‘Give us the chance to beat rare cancer type which killed Bowelbabe Dame Deborah James’
Young people with the same rare bowel cancer that hit Dame Deborah James are calling on health chiefs to allow them to take experimental treatments that might give them precious extra time.
Bowel cancer affects more than 42,000 Britons each year and sufferers are typically over 50, but one in ten have a type caused by the BRAF V600E genetic mutation which often affects younger people.
This form of the disease is incurable and often aggressive, and standard chemotherapy and other medications, used to slow the spread of tumours, quickly become ineffective. The average survival is 12 months.
Dame Deborah was diagnosed with BRAF V600E bowel cancer in 2016, and built up a massive social media following, under the name Bowelbabe, while documenting her progress and raising awareness of the disease and its symptoms until her death last year.
Currently there are at least ten clinical trials into new drug treatments for BRAF V600E bowel cancer but the majority of them are being conducted in the US. Just one of these is open to UK patients.
‘DISAPPOINTING’: Clare Mariconda, 40, who was diagnosed in December 2020, hopes a trial would give her more time with her four-year-old daughter, Bethan, and husband, Antonio
Dame Deborah James, 40, was diagnosed with BRAF V600E bowel cancer in 2016, and built up a massive social media following, raising awareness of the disease until her death last year
Patient group Breaking BRAF say that it’s a ‘terrifying’ situation, and have issued an urgent plea to policymakers to fund clinical trials that could offer some hope.
‘There is a significant amount of research being carried out globally, but very little is in the UK,’ a spokesman said. ‘Patients are missing out on potentially transformative therapies. Time is running out for young families who have the devastating BRAF mutation.’
BOWEL cancer specialist Dr Andy Gaya, at The London Clinic, said the situation was ‘very frustrating’, adding: ‘This is a group of patients with an aggressive cancer and a large unmet need. I would love to see funding and resources ring-fenced to allow us to carry out clinical trials into treatments.’
Last year there was excitement when US doctors announced that a trial of BRAF V600E patients given encorafenib and cetuximab – already standard treatments available on the NHS – plus a type of immunotherapy called nivolumab, survived for an average of 15 months compared with nine months on standard drugs alone.
Half of the patients responded to the triple-drug combo, compared with just one in five of those given only encorafenib and cetuximab.
Dr Gaya said the trial was ‘tantalising’, but added: ‘It was just 23 patients and these early-phase trials only ever include the healthiest, who are most likely to be able to withstand any side effects so we need to be cautious about interpreting the results. A bigger trial is being done, but unfortunately it’s not in the UK.’
Although any doctor can apply to offer medication as part of a trial, the process is complex and requires extra staff to monitor patients.

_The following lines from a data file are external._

#[export] Instance Simple_laws : builder_laws (SimpleOpBuilder env graph qnn ctx) simple_built.
Proof.
  split; intros; cbn [ProcessInputs ProcessAttributesAndOutputs SimpleOpBuilder].
  - unfold Simple_ProcessInputs. wp_step. eapply wp_use; [apply (wp_base_ProcessInputs _ _ (simple_built u))|].
    intros names m1 _ [Hn Hne] _. op_step; [by apply wp_ret|]. apply wp_AlignBinaryInputPrecision; [done|]. intros m2 r _ Hr Hl.
    split; [done|]. intros Hi Hb ->. specialize (Hne Hi Hb). by destruct names.
  - unfold Simple_ProcessAttributesAndOutputs. destruct names as [|n names]; [mv_auto|]. wp_step.
    eapply (wp_use (fun _ _ => True)); [destruct v; [apply wp_check|by apply wp_ret]|]. intros [] m1 Hg1 _ _. advance Hg1. wp_step.
    eapply (wp_use (fun skip _ => v = false → skip = false)); [destruct v; op_auto|]. intros skip m2 Hg2 Hs _. advance Hg2.
    destruct skip; [apply wp_ret; intros Hv; by specialize (Hs Hv)|]. do 3 op_step. destruct a as [[[info vs] fs]|].
    { eapply wp_use; [by apply wp_Gelu_detour|]. intros [] m3 _ Hw Hv Hne [Ho _]. auto. }
    wp_step. apply wp_Simple_attributes; [done|]. intros m3 r ps Hg3 Hr Hps Hne _. cbn beta iota.
    destruct (bool_decide (u_op_type u ∈ _) && _) eqn:Ev.
    + apply andb_prop in Ev as [Ev%bool_decide_eq_true El%Nat.ltb_lt]. do 3 op_step. eapply wp_use; [by apply wp_chain|].
      intros [] m4 _ Hw Hv Hn' Hb. auto.
    + eapply wp_use; [by apply wp_Simple_node|]. intros [] m4 _ Hw Hv Hn' Hb. auto.
Qed.
End SimpleLaws.
Definition Gemm_ExplictOpCheck (u : UnitView) (plan : Lowering) : result unit :=
  let* _ := return_if (negb (f_eq (Get_float u "alpha" (f32_of_Z 1)) (f32_of_Z 1))) "QNN FullyConnected Op only support alpha=1.0." in
  let* _ := return_if (negb (f_eq (beta u) (f32_of_Z 1)) && negb (f_eq (beta u) f_zero))
    "QNN FullyConnected Op only support beta=1.0 or beta=0.0." in
  if has_bias u && negb (bool_decide (plan = kDecomposed)) then
    let* d1 := input u 1 in
    let* b_shape := GetOnnxShape (shape d1) in
    match b_shape with
    | Some [k; n] =>
        let* d2 := input u 2 in
        let* c_shape := shape_or d2 "Cannot get C shape." in
        return_if (negb (IsCompatibleFcBiasShape c_shape (if transB u =? 0 then n else k)))
          "QNN FullyConnected Op requires scalar C for N=1, or C with shape [N] or [1, N]."
    | _ => Err (EpFail "QNN FullyConnected Op requires a rank-2 B input.")
    end
  else Ok tt.

(** The checks before those of the base class. *)
Definition Gemm_IsOpSupported (u : UnitView) : result unit :=
  if negb npu then Ok tt
  else
  let* i := input u 0 in
  let* o := output u 0 in
  let* act := GetQnnDataType (bool_decide (is_Some (quant_param i))) (type i) CPU in
  let* out := GetQnnDataType (bool_decide (is_Some (quant_param o))) (type o) CPU in
  if DataTypes.NeedsPrecisionConvert act out then
    let* plan := GetLoweringPlan u in
    match plan with
    | kBlockQuantized => Err (EpFail "QNN EP: mixed activation/output precision is not supported for a block-quantized weight.")
    | kReshaped => Err (EpFail "QNN EP: mixed activation/output precision is not supported for a Gemm with an absorbed Reshape.")
    | kDecomposed => Err (EpFail "QNN EP: mixed activation/output precision is not supported for a Gemm that needs the FullyConnected + Add decomposition.")
    | kSingle => Ok tt
    end
  else Ok tt.
(* ===== verification/Decompositions.v ===== *)
(** * What the decompositions compute

    Operators that QNN does not have are lowered to a chain of elementwise nodes.  [eval] reads
    a list of nodes as a program over any meaning of the QNN ops; the theorems say that a
    builder succeeds and what expression of the inputs its nodes compute.  [runs] is the total
    counterpart of [wp]: the builder ends without a failing status. *)

From Stdlib Require Import SpecFloat.
From stdpp Require Import pretty.
From S2P Require Import Prelude DataTypes Floats QuantParams Perm QnnTensor Quantize OpParams ModelWrapper NodeGroups NodeUnitDefs TensorInfo ModelOps OpBuilder Builders.
Local Open Scope Z_scope.

(** ** Nodes as a program *)

Section Eval.
Context {V : Type} (sem : string → list string → list V → V).

Definition eval_op (ρ : string → V) (op : QnnOpProperty) : string → V := fun n =>
  if bool_decide (n ∈ output_names_ op)
  then sem (qnn_node_type_ op) (param_tensor_names_ op) (ρ <$> input_names_ op)
  else ρ n.

Definition eval (ops : list QnnOpProperty) (ρ : string → V) : string → V := foldl eval_op ρ ops.

Lemma eval_app l1 l2 ρ : eval (l1 ++ l2) ρ = eval l2 (eval l1 ρ).
Proof. apply foldl_app. Qed.

(** The value of a tensor after the node that writes it, and of the others. *)
Lemma eval_written ρ u pkg ty ins n ps : eval_op ρ (OpProperty u pkg ty ins [n] ps) n = sem ty ps (ρ <$> ins).
Proof. unfold eval_op. cbn. by rewrite bool_decide_true by (by left). Qed.

Lemma eval_other ρ u pkg ty ins n ps k : k ≠ n → eval_op ρ (OpProperty u pkg ty ins [n] ps) k = ρ k.
Proof. intros Hk. unfold eval_op. cbn. by rewrite bool_decide_false by set_solver. Qed.

(** Tensors that no node writes keep their values. *)
Lemma eval_unwritten ops ρ k : (∀ op, op ∈ ops → k ∉ output_names_ op) → eval ops ρ k = ρ k.
Proof.
  revert ρ. induction ops as [|op ops IH]; intros ρ Hk; [done|].
  change (eval ops (eval_op ρ op) k = ρ k). rewrite IH by (intros; apply Hk; by right).
  unfold eval_op. by rewrite bool_decide_false by (apply Hk; by left).
Qed.

End Eval.

(** ** Names *)

(** Two literals of which neither is a prefix of the other. *)
Fixpoint diverge (x y : string) : bool :=
  match x, y with
  | String a x', String b y' => if Ascii.eqb a b then diverge x' y' else true
  | _, _ => false
  end.

Lemma diverge_ne x y s t : diverge x y = true → x +:+ s ≠ y +:+ t.
Proof.
  revert y. induction x as [|a x IH]; intros [|b y]; try done. cbn. intros Hd [= -> E].
  rewrite Ascii.eqb_refl in Hd. by apply (IH y).
Qed.

Lemma New_form c base suffix : ∃ t c', New c base suffix = (base +:+ suffix +:+ t, c').
Proof.
  unfold New. destruct (_ >? 0).
  - eexists _, _. by rewrite string_app_assoc.
  - exists "". eexists. by rewrite string_app_nil.
Qed.

(** ** Runs that succeed *)

(** The declaration of a tensor: type, shape, quantization and bytes. *)
Record decl := Decl { d_type : result Qnn_DataType_t; d_shape : list Z; d_quant : Qnn_QuantizeParams_t; d_bytes : list Z }.
Definition decl_of (w : QnnTensorWrapper) : decl :=
  Decl (GetTensorDataType w) (dimensions_ w) (params_ (quant_params_ w)) (client_buf_ w).

Section Runs.
Context `{SafeInt} `{QnnInterface}.
Context (env : environment) (graph : OrtGraph) (qnn : QnnHeaders).
Context (ib : tensor_body) (Hinit : body_of (tensor_init env) = Ok ib).

Definition runs {A} (c : M A) (Q : A → QnnModelWrapper → Prop) (m : QnnModelWrapper) : Prop :=
  ∃ m' a, c m = Ok (m', inr a) ∧ Q a m'.

(** What a tensor of the model is declared as, and a valuation that gives the constants, the
    tensors with bytes, the values of their declarations. *)
Definition constant (m : QnnModelWrapper) (n : string) : option decl := decl_of <$> model_tensors_map_ m !! n.
Definition valuation {V} (lit : decl → V) (m : QnnModelWrapper) (ρ : string → V) : Prop :=
  ∀ k d, constant m k = Some d → d_bytes d ≠ [] → ρ k = lit d.
Definition same_constants (m m' : QnnModelWrapper) : Prop := ∀ k, constant m' k = constant m k.

(** Adding [n] declared as [d]: it is that when it is new, and the others stay. *)
Definition adds_constant (n : string) (d : decl) (m m' : QnnModelWrapper) : Prop :=
  (∀ k, k ≠ n → constant m' k = constant m k) ∧ (∀ k c, constant m k = Some c → constant m' k = Some c) ∧
  (constant m n = None → constant m' n = Some d).

(** A description that can be copied. *)
Definition copyable (q : QnnQuantParamsWrapper) : Prop := wf q ∧ is_bw_float_block q = false.
Definition describable (info : TensorInfo) : Prop :=
  copyable (info_quant_param info) ∧ Z.of_nat (length (info_shape info)) < 2 ^ 32.

Lemma runs_ret {A} (a : A) Q m : Q a m → runs (ret a) Q m.
Proof. intros HQ. by exists m, a. Qed.

Lemma runs_bind {A B} (c : M A) (k : A → M B) Q m : runs c (fun a m' => runs (k a) Q m') m → runs (bind c k) Q m.
Proof.
  intros (m1 & a & E & m2 & b & E' & HQ). exists m2, b. split; [|done]. unfold bind. by rewrite E.
Qed.

Lemma runs_mono {A} (c : M A) (Q Q' : A → QnnModelWrapper → Prop) m : runs c Q m → (∀ a m', Q a m' → Q' a m') → runs c Q' m.
Proof. intros (m' & a & E & HQ) Hw. exists m', a. auto. Qed.
#[export] Instance pool_laws : builder_laws (PoolOpBuilder env graph qnn) one_output.
Proof.
  split.
  - intros u v m. apply wp_base_ProcessInputs.
  - intros u v names m Hn. cbn [ProcessAttributesAndOutputs PoolOpBuilder]. unfold Pool_ProcessAttributesAndOutputs, AddQnnPoolNode.
    repeat first [apply wp_pool_params; let Hg := fresh "Hg" in intros ? ? Hg ?; advance Hg | op_step]; try solve [written_outputs].
    match goal with E : aget (<[_ := _]> _) _ = Ok _ |- _ => apply aget_Ok in E; constructor; [|constructor]; eapply Forall_lookup_1; [|exact E] end.
    by apply insert_has.
Qed.

Lemma wp_fresh_unit_named u suffix Q m : suffix ≠ "" → (∀ n m', grows m m' → n ≠ "" → Q n m') → wp (fresh_unit u suffix) Q m.
Proof.
  intros Hs HQ Hc. unfold fresh_unit, New_unit. destruct (New_form (name_counters m)
    (NodeUnitBaseName (u_name u) (u_op_type u) (N.of_nat (u_index u))) suffix) as (t & c & ->).
  split_and!; [done|apply grows_counters|]. apply HQ; [apply grows_counters|].
  intros E. apply (f_equal String.length) in E. rewrite !string_app_length in E. cbn in E. destruct suffix; [done|cbn in E; lia].
Qed.

Lemma wp_implicit_bias u names Q m : named names m → (∀ m' r, grows m m' → named r m' → Q r m') → wp (implicit_bias env graph qnn u names) Q m.
Proof.
  intros [Hn Hne] HQ. eapply (wp_use named); [|auto]. unfold implicit_bias.
  repeat first [apply wp_fresh_unit_named; [done|let Hg := fresh "Hg" in intros ? ? Hg ?; advance Hg] | mm_step]; try by split.
  apply wp_AddZeroBiasInput; [done|side|]. intros ? ? ?. split; [done|]. by intros [_ ?]%app_nil.
Qed.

For this reason, NHS Trusts carry out few of these studies. Cancer Research UK runs clinical trials units but closed two – one in Scotland and one in Wales – earlier this year, leaving just six to cover the UK. The charity has devoted resources to early-stage lab research, but this does not usually involve patients.
All clinical trials were halted during the Covid pandemic and experts admit there are problems getting them back up and running.
Bowel cancer affects more than 42,000 Britons each year and sufferers are typically over 50, but one in ten have a type caused by the BRAF V600E genetic mutation which often affects younger people
Dr Gaya said that reducing the NHS waiting lists and backlogs had taken precedence over research: ‘Running a trial takes a lot of extra time and resources, and since the pandemic many of my colleagues are just trying to keep their heads above water.’
The immunotherapy drug which proved successful in the US trial, nivolumab, works by helping the immune system to recognise and attack tumour cells. It is offered on the NHS for melanoma skin cancer, kidney and lung cancers, as well as some other more rare genetic types of bowel cancer.
Professor Marco Gerlinger, Head of Gastrointestinal Cancer Medicine at Barts Cancer Institute, said: ‘Whether it is going to work for BRAF V600E bowel cancers isn’t clear yet. Clinical trials will tell us if the benefits justify the risks.’
Immunotherapy side effects can include immune system reactions, liver problems, joint and muscle pain and blistering skin. But some BRAF V600E patients say they are willing to take the chance.
Clare Mariconda, 40, who was diagnosed in December 2020, is one of them.
‘I was on chemo for 12 months but the cancer spread to my liver, so I switched to encorafenib and cetuximab,’ says Clare, who lives in Cambridge with husband Antonio, 41, and daughter Bethan, four.
‘It controlled the cancer for six months, but then tumours started to appear in my bones – my spine, collarbone and knee.
‘A year ago I was put back on chemo, but when this stops working it’s unclear what’s next.
‘I try to keep in the moment and appreciate what I have, but it’s a challenge.
‘We hear about trials in America but not here – it’s disappointing. I know I won’t be cured, but I have a daughter who’s nearly five. I just want to kick the can down the road for as long as I can.’